Information supplied:
»»

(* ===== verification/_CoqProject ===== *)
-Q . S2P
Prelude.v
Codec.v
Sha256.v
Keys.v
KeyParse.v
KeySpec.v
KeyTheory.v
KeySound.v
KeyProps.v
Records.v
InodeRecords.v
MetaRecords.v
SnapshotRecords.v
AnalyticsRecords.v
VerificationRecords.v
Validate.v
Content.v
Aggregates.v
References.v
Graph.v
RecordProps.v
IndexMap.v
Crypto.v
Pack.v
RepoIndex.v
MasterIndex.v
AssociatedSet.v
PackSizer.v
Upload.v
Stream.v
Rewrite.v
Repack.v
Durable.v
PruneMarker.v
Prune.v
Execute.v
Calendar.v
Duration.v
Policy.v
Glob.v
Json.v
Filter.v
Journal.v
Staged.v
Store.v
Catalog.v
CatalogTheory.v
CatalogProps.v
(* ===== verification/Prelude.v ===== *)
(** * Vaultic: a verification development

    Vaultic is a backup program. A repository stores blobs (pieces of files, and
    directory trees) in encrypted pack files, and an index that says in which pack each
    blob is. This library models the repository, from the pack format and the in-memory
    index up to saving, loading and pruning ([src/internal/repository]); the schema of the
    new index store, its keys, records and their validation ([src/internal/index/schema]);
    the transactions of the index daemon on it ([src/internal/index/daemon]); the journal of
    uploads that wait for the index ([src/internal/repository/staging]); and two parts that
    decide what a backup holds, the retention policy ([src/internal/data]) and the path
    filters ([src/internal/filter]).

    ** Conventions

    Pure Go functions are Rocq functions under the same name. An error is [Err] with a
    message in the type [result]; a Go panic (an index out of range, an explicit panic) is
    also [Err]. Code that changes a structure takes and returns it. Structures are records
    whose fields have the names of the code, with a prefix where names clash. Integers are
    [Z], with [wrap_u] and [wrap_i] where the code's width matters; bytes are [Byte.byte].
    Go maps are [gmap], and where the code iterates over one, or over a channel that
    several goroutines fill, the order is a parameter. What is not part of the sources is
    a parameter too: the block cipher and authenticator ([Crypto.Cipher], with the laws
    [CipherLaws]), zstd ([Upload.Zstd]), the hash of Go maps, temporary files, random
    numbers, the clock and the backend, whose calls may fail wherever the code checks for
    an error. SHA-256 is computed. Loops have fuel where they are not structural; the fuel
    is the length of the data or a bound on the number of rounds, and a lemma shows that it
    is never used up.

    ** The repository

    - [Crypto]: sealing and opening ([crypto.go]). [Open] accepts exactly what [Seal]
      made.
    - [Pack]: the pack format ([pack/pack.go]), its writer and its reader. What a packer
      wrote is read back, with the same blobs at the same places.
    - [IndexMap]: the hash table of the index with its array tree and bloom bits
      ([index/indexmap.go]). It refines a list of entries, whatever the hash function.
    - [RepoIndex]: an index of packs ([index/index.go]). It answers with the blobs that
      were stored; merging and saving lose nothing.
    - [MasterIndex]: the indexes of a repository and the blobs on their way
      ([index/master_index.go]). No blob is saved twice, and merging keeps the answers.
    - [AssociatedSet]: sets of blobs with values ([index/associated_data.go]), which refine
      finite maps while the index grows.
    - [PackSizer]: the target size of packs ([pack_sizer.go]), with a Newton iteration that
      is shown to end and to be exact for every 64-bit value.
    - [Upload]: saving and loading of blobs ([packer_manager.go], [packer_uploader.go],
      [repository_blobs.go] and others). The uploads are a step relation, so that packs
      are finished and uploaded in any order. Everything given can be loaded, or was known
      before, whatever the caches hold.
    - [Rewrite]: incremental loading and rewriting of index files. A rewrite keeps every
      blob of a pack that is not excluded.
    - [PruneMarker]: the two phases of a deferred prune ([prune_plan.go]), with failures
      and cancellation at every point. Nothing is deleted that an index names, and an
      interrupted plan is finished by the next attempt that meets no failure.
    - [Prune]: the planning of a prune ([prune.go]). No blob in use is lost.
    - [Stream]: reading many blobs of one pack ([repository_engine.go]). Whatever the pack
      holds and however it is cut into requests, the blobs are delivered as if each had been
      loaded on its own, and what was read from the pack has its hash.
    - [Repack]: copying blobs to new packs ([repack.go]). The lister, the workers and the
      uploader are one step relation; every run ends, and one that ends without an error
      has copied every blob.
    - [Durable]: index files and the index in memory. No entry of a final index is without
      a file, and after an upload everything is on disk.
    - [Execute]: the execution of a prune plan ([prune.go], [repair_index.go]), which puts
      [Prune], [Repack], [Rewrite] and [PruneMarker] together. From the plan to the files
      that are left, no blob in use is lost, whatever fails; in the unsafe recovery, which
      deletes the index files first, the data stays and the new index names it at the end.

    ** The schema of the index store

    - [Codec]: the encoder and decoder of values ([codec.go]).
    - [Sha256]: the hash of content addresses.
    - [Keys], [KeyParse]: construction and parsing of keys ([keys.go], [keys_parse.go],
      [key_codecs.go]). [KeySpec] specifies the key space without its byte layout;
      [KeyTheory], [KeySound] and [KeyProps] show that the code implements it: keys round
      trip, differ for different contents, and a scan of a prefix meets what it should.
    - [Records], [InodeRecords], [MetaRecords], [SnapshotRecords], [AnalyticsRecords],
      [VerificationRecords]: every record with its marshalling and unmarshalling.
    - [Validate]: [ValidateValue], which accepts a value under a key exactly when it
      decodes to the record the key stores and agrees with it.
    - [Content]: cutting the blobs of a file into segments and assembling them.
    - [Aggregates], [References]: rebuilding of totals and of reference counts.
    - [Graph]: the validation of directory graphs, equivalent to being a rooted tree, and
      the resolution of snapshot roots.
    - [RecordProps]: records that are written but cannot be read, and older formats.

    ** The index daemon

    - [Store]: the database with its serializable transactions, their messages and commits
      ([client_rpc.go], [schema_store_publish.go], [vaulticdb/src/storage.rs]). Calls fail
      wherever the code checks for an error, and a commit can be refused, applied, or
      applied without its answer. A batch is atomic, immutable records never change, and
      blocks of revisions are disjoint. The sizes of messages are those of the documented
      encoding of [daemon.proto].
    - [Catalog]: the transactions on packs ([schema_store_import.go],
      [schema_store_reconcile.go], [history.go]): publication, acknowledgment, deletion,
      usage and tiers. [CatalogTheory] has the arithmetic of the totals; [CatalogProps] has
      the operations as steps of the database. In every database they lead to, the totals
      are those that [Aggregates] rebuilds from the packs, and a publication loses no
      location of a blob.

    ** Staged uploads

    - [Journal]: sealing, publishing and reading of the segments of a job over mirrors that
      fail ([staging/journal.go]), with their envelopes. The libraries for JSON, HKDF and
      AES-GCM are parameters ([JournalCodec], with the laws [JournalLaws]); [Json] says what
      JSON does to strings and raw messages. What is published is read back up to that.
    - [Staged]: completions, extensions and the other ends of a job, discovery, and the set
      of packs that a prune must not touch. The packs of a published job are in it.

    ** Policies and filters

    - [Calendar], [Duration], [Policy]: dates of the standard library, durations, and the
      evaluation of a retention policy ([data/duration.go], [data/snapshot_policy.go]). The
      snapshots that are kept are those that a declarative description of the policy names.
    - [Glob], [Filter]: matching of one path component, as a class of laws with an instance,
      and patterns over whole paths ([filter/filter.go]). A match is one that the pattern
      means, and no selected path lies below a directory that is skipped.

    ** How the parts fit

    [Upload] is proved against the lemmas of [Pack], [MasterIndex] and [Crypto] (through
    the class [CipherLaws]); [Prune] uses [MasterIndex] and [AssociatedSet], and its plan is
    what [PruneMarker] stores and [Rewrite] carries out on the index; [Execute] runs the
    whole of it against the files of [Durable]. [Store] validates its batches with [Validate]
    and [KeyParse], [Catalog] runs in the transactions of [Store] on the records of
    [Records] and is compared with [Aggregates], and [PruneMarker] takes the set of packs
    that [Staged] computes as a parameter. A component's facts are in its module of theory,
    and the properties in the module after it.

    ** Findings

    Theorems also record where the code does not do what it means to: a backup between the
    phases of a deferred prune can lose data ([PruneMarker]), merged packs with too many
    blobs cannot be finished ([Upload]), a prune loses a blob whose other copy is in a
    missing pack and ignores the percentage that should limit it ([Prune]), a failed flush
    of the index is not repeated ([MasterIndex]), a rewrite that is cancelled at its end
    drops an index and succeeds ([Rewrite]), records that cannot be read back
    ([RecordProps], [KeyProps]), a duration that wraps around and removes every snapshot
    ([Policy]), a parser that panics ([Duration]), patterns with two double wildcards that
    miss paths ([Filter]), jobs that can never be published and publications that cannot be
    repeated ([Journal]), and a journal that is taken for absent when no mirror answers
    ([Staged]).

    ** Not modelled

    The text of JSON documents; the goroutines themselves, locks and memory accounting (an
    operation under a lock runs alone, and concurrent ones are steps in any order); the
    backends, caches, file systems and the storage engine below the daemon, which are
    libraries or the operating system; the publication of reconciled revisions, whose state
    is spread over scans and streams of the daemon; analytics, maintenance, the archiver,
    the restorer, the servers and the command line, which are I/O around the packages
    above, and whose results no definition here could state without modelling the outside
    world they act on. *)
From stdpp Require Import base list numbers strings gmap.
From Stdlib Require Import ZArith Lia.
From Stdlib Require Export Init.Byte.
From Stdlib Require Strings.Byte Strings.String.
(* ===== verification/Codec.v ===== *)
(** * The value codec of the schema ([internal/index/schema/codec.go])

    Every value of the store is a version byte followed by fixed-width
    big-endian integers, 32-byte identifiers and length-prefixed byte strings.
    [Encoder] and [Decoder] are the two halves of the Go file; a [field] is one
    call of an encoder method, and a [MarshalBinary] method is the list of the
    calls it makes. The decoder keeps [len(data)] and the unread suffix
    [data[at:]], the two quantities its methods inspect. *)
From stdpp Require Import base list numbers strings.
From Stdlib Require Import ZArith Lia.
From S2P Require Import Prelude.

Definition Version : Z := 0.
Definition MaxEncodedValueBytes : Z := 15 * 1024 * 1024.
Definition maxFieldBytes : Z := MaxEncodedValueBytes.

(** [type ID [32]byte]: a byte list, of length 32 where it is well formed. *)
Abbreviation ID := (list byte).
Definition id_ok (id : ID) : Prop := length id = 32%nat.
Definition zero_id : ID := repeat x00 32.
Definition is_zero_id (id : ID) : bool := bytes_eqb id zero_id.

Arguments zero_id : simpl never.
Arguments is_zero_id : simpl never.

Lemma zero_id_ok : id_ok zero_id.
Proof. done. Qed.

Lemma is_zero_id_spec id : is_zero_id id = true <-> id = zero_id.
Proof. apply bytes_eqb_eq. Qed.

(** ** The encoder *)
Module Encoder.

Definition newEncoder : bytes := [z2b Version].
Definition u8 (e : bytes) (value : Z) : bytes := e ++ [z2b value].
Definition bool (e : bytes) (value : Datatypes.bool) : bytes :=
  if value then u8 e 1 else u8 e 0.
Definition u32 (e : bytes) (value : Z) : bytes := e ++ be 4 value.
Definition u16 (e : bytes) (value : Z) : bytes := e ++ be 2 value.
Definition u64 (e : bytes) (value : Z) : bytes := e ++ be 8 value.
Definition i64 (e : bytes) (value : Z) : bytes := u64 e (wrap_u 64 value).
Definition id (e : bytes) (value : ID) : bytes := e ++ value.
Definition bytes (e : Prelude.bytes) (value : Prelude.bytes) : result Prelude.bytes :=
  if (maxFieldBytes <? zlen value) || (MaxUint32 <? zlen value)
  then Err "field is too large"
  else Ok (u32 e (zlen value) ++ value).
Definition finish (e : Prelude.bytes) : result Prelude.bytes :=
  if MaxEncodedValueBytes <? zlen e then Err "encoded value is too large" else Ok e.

««
»»

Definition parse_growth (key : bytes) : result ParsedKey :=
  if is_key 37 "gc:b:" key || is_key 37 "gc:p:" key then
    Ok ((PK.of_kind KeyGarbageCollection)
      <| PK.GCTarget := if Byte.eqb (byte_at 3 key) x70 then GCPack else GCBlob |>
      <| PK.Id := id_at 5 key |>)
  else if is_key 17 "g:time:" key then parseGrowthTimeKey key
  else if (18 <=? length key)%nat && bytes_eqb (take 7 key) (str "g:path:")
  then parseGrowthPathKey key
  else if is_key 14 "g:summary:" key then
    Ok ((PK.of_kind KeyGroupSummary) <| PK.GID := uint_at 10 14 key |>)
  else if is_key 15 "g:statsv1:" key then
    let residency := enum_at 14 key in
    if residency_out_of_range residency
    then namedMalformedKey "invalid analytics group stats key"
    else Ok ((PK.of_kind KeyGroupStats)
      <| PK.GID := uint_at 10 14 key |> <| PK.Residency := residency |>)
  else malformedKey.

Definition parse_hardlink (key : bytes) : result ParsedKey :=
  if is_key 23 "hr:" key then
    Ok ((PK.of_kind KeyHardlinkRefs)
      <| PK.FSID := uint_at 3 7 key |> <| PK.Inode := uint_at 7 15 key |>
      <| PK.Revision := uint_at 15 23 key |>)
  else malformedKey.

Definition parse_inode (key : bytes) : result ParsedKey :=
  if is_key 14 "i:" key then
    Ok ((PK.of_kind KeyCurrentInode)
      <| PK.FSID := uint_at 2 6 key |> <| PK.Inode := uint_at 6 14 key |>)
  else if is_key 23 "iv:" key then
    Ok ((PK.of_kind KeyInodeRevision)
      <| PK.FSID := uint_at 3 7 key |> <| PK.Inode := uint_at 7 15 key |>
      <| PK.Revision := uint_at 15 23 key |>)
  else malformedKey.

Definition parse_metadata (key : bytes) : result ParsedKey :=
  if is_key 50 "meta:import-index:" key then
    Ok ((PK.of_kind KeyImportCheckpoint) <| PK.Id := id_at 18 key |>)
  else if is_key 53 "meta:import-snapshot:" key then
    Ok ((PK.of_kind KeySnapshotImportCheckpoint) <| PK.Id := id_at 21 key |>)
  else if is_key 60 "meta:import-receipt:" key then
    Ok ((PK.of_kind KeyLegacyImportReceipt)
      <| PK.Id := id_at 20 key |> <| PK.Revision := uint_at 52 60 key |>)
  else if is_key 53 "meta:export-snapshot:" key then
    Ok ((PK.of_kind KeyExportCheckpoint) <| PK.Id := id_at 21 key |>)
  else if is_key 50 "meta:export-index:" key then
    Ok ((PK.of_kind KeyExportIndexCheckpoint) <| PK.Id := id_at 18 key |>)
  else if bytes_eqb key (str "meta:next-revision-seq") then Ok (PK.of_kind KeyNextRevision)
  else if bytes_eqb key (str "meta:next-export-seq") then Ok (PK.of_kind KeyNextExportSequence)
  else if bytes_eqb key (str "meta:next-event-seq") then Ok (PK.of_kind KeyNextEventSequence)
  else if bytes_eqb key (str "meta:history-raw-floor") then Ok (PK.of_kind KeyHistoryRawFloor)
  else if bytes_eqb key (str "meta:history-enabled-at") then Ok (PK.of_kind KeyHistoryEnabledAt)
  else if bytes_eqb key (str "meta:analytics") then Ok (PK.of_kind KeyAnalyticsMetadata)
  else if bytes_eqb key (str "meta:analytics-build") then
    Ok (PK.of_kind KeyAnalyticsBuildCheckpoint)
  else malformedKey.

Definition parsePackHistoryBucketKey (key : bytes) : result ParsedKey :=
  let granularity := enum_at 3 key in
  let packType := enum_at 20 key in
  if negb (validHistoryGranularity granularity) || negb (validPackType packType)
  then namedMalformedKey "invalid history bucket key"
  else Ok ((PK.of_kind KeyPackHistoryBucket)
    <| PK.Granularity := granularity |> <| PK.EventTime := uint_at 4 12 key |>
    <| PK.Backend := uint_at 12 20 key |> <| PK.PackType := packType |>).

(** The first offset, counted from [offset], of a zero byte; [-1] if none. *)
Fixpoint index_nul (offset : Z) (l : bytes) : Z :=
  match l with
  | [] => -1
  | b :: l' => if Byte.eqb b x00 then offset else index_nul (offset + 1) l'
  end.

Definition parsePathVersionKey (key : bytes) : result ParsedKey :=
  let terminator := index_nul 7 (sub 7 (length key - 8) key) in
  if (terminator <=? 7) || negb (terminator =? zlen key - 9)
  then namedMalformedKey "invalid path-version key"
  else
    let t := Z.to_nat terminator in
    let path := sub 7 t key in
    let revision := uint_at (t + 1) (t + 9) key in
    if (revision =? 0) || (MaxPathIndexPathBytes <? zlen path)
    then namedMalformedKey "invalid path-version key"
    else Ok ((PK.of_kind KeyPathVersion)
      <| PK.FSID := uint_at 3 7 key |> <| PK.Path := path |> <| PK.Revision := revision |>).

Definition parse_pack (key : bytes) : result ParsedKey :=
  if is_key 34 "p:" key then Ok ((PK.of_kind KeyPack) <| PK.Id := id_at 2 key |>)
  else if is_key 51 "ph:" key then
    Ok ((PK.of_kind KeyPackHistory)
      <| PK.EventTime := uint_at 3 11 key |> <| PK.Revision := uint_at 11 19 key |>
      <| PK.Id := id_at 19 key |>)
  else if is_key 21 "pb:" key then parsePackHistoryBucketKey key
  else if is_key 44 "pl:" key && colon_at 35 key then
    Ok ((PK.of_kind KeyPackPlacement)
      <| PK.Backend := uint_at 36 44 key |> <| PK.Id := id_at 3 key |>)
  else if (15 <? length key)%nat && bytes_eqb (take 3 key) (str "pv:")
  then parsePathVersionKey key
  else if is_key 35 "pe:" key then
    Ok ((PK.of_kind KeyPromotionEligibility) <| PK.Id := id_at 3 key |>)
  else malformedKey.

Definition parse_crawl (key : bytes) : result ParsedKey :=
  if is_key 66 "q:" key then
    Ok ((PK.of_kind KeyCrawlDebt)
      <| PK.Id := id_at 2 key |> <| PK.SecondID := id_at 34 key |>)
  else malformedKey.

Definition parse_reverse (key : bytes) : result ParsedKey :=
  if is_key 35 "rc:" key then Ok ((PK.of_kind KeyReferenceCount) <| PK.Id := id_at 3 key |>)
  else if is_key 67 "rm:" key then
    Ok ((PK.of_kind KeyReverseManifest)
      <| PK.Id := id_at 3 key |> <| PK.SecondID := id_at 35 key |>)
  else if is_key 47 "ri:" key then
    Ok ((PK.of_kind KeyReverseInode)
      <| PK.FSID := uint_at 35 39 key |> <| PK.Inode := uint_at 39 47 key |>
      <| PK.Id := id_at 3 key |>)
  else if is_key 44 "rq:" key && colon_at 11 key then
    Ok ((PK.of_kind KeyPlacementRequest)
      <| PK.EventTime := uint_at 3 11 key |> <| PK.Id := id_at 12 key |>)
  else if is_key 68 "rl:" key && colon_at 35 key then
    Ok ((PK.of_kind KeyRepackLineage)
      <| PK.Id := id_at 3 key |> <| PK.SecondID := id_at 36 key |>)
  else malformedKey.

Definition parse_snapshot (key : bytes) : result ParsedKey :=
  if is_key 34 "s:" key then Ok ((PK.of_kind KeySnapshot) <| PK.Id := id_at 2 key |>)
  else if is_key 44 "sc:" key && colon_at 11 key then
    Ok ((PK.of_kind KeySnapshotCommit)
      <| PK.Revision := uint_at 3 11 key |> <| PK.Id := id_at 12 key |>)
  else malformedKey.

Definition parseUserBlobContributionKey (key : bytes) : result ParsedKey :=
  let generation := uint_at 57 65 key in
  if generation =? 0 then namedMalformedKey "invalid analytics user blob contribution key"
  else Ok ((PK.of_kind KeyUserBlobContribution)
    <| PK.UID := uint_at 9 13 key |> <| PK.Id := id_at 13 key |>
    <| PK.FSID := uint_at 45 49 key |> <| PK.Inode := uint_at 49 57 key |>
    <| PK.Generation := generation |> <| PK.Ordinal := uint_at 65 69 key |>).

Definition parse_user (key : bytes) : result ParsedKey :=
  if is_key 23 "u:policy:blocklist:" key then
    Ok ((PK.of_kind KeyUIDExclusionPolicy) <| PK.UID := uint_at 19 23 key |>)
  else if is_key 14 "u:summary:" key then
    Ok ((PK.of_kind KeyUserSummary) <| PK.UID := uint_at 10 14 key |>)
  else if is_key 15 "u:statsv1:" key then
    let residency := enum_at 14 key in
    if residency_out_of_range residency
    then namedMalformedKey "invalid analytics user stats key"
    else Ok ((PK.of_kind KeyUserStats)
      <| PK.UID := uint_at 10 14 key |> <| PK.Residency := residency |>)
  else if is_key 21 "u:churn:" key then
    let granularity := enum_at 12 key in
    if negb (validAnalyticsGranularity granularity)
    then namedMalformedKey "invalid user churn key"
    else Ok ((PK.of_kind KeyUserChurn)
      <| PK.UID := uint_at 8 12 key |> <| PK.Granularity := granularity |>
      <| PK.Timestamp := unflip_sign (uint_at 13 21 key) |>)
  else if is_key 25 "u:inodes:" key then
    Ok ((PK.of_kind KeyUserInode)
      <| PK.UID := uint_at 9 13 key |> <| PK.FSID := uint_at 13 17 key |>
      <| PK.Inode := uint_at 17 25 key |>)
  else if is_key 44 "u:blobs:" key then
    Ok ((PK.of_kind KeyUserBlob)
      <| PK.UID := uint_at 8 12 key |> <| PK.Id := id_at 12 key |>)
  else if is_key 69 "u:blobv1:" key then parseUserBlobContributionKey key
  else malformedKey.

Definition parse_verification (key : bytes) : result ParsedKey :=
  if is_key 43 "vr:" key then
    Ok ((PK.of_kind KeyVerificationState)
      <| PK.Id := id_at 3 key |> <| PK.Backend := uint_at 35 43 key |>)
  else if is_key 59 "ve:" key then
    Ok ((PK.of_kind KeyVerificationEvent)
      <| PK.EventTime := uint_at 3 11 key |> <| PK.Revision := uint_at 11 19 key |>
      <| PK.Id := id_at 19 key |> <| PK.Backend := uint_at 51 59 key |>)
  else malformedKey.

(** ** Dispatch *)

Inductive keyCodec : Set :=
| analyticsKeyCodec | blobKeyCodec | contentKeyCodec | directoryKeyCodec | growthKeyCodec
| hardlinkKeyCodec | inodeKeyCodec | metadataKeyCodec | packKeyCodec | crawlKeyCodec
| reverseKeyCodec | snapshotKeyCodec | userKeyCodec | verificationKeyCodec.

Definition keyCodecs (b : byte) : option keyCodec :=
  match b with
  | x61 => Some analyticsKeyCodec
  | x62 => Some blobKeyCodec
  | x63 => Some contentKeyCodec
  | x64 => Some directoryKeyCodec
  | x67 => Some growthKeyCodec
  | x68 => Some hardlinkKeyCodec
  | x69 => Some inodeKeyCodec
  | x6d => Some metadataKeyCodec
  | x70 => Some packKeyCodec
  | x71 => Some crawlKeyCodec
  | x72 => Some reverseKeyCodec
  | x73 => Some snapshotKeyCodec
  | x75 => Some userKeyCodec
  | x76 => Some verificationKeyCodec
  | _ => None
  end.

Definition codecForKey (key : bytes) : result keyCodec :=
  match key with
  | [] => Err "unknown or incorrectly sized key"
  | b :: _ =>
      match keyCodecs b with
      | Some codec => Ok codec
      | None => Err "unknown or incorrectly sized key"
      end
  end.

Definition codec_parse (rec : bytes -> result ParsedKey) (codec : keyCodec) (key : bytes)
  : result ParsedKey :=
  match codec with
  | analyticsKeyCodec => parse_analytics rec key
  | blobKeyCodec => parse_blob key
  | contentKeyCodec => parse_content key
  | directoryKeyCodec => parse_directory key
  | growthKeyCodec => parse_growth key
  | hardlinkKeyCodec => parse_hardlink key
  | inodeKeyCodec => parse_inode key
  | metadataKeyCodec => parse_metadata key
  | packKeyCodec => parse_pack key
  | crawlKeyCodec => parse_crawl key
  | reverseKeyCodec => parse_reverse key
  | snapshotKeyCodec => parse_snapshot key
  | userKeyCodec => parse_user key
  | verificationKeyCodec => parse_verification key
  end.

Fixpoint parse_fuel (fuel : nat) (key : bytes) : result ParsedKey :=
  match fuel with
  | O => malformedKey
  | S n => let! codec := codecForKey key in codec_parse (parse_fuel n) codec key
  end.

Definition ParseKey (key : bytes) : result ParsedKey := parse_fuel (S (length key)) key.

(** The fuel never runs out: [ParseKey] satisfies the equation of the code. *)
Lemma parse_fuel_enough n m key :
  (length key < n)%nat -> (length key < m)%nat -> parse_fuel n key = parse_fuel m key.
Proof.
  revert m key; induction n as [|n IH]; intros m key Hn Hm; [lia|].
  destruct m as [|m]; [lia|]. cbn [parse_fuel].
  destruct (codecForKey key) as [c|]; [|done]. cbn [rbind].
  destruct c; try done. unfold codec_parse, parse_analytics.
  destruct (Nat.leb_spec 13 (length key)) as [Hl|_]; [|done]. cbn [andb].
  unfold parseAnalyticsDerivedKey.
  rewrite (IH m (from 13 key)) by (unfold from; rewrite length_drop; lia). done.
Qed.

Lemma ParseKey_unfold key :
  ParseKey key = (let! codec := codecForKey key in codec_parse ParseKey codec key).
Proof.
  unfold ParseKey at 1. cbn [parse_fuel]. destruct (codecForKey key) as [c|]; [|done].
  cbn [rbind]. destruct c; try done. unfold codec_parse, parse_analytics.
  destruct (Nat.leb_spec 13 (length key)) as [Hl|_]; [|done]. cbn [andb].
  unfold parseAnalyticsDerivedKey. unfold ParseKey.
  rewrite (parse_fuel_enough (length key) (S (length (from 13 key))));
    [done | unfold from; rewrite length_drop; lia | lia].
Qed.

««

Problem statement:
From the records above, copy only the lines starting with the line that holds "Aggregates.v" and going on through the line that holds "index up to", exactly as written.

Response to this task:
Aggregates.v
References.v
Graph.v
RecordProps.v
IndexMap.v
Crypto.v
Pack.v
RepoIndex.v
MasterIndex.v
AssociatedSet.v
PackSizer.v
Upload.v
Stream.v
Rewrite.v
Repack.v
Durable.v
PruneMarker.v
Prune.v
Execute.v
Calendar.v
Duration.v
Policy.v
Glob.v
Json.v
Filter.v
Journal.v
Staged.v
Store.v
Catalog.v
CatalogTheory.v
CatalogProps.v
(* ===== verification/Prelude.v ===== *)
(** * Vaultic: a verification development

    Vaultic is a backup program. A repository stores blobs (pieces of files, and
    directory trees) in encrypted pack files, and an index that says in which pack each
    blob is. This library models the repository, from the pack format and the in-memory
    index up to saving, loading and pruning ([src/internal/repository]); the schema of the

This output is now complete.